**ABOUT THIS EXERCISE:** Would you please return the lines of the entries below starting at the line that has "[ZeroDivisionError] whatever the" and ending at the line that has "intros run. unfold run.", both included, exactly as they are?

**INPUT DATA:**

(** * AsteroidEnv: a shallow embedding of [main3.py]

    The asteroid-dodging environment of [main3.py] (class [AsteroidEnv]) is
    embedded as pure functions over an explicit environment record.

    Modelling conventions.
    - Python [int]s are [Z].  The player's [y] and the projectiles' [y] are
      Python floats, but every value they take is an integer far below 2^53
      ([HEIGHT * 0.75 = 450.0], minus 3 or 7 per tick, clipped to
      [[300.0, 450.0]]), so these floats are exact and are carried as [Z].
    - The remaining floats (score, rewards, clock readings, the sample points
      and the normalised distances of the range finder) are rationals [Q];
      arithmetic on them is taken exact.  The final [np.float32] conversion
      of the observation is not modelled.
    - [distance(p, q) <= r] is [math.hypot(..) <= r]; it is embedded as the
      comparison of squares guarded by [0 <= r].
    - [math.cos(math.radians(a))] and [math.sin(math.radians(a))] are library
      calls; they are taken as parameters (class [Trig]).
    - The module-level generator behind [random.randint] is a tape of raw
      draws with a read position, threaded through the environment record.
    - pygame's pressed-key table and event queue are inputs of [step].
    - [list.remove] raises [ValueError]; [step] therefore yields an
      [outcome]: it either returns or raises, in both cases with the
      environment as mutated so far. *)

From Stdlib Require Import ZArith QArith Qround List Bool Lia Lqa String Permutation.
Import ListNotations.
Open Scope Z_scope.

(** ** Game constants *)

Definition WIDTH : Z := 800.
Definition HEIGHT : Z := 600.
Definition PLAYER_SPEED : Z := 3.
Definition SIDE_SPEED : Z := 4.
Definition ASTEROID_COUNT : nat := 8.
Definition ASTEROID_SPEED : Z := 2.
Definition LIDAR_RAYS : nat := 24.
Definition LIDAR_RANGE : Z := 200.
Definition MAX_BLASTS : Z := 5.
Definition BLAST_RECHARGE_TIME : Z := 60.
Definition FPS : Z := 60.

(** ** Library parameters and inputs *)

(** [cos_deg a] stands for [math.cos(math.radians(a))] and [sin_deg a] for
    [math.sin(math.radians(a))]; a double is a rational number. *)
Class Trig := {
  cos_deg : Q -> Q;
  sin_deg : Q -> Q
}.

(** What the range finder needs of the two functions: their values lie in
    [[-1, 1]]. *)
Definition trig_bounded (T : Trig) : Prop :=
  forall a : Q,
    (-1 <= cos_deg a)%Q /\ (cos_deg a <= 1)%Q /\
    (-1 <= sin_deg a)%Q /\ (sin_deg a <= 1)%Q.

* * *

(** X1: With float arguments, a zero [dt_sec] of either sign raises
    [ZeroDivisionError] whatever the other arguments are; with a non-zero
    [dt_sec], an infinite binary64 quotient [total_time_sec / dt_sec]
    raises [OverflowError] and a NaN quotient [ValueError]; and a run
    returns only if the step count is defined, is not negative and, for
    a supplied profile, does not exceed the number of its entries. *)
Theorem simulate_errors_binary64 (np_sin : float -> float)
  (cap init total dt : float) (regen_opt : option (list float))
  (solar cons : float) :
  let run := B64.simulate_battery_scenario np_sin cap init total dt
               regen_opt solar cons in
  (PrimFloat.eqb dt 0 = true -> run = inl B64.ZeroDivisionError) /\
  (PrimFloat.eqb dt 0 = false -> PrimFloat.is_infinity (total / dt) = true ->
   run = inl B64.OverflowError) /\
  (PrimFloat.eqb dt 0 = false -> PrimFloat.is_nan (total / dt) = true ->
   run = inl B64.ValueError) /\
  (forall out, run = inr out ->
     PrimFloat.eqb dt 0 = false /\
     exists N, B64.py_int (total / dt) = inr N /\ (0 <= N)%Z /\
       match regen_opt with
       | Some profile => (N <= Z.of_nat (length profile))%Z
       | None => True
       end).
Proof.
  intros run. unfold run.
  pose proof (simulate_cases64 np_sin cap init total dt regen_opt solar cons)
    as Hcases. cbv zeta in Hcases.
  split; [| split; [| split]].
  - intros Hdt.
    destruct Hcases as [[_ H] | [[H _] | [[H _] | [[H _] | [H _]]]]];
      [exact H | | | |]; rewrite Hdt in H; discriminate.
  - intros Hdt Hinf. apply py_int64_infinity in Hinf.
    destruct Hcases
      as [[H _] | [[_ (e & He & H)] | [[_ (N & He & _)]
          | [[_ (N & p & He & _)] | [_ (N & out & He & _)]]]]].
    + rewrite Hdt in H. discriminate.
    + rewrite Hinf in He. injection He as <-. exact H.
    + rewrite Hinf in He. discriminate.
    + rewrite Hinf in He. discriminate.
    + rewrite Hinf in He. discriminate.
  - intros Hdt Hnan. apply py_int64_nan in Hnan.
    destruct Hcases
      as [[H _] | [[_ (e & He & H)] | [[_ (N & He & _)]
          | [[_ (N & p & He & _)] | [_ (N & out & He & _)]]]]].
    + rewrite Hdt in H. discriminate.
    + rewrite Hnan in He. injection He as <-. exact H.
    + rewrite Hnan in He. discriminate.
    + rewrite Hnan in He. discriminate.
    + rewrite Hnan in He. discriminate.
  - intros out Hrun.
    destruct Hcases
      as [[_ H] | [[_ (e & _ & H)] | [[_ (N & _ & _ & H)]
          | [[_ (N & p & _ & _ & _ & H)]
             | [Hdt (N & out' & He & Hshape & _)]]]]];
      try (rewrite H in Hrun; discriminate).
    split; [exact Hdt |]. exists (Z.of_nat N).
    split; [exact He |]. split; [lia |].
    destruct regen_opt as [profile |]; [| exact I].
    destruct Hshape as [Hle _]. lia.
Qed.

---

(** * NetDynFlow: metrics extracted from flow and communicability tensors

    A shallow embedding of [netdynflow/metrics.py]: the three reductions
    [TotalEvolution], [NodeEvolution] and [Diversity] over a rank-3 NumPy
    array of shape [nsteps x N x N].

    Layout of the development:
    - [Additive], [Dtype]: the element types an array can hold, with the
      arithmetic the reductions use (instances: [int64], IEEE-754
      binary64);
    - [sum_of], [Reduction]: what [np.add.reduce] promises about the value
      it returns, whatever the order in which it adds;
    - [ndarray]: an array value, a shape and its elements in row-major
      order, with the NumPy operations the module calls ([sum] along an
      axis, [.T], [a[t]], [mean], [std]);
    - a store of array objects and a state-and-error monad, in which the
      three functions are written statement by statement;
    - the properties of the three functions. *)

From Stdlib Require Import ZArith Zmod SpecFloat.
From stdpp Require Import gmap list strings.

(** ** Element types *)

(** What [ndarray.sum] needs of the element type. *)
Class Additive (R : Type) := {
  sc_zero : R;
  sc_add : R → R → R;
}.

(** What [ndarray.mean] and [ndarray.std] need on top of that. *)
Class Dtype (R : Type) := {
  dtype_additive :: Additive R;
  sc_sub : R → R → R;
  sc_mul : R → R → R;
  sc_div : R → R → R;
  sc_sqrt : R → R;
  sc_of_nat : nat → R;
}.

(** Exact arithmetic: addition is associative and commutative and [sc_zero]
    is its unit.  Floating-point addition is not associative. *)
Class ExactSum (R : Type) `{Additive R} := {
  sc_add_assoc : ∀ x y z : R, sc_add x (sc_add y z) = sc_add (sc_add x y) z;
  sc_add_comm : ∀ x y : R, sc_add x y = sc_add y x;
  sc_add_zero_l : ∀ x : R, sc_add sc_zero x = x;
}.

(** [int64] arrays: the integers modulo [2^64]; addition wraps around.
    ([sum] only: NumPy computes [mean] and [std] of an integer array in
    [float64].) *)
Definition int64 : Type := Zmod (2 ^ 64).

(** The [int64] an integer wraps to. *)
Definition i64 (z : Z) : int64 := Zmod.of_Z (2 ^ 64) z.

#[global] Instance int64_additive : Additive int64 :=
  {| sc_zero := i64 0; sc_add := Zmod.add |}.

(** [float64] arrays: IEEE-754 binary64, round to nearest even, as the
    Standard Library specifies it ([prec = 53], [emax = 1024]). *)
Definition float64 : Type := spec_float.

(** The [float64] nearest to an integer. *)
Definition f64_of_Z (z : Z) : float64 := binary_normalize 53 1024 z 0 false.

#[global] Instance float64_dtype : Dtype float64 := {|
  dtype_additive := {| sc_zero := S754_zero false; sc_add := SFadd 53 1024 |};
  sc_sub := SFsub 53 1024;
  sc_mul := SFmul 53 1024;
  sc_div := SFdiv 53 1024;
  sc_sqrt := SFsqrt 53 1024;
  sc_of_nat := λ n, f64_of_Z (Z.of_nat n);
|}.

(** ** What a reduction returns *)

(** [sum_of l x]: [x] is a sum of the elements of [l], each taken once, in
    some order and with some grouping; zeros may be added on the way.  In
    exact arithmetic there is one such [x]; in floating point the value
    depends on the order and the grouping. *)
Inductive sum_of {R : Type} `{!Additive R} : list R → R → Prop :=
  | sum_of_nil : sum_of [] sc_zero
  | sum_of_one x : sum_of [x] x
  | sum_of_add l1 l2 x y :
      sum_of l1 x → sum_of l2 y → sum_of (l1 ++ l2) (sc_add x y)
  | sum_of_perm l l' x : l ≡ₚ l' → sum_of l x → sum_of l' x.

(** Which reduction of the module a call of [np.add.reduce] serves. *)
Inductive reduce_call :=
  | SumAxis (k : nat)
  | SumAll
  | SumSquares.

**TASK RESPONSE:**
    [ZeroDivisionError] whatever the other arguments are; with a non-zero
    [dt_sec], an infinite binary64 quotient [total_time_sec / dt_sec]
    raises [OverflowError] and a NaN quotient [ValueError]; and a run
    returns only if the step count is defined, is not negative and, for
    a supplied profile, does not exceed the number of its entries. *)
Theorem simulate_errors_binary64 (np_sin : float -> float)
  (cap init total dt : float) (regen_opt : option (list float))
  (solar cons : float) :
  let run := B64.simulate_battery_scenario np_sin cap init total dt
               regen_opt solar cons in
  (PrimFloat.eqb dt 0 = true -> run = inl B64.ZeroDivisionError) /\
  (PrimFloat.eqb dt 0 = false -> PrimFloat.is_infinity (total / dt) = true ->
   run = inl B64.OverflowError) /\
  (PrimFloat.eqb dt 0 = false -> PrimFloat.is_nan (total / dt) = true ->
   run = inl B64.ValueError) /\
  (forall out, run = inr out ->
     PrimFloat.eqb dt 0 = false /\
     exists N, B64.py_int (total / dt) = inr N /\ (0 <= N)%Z /\
       match regen_opt with
       | Some profile => (N <= Z.of_nat (length profile))%Z
       | None => True
       end).
Proof.
  intros run. unfold run.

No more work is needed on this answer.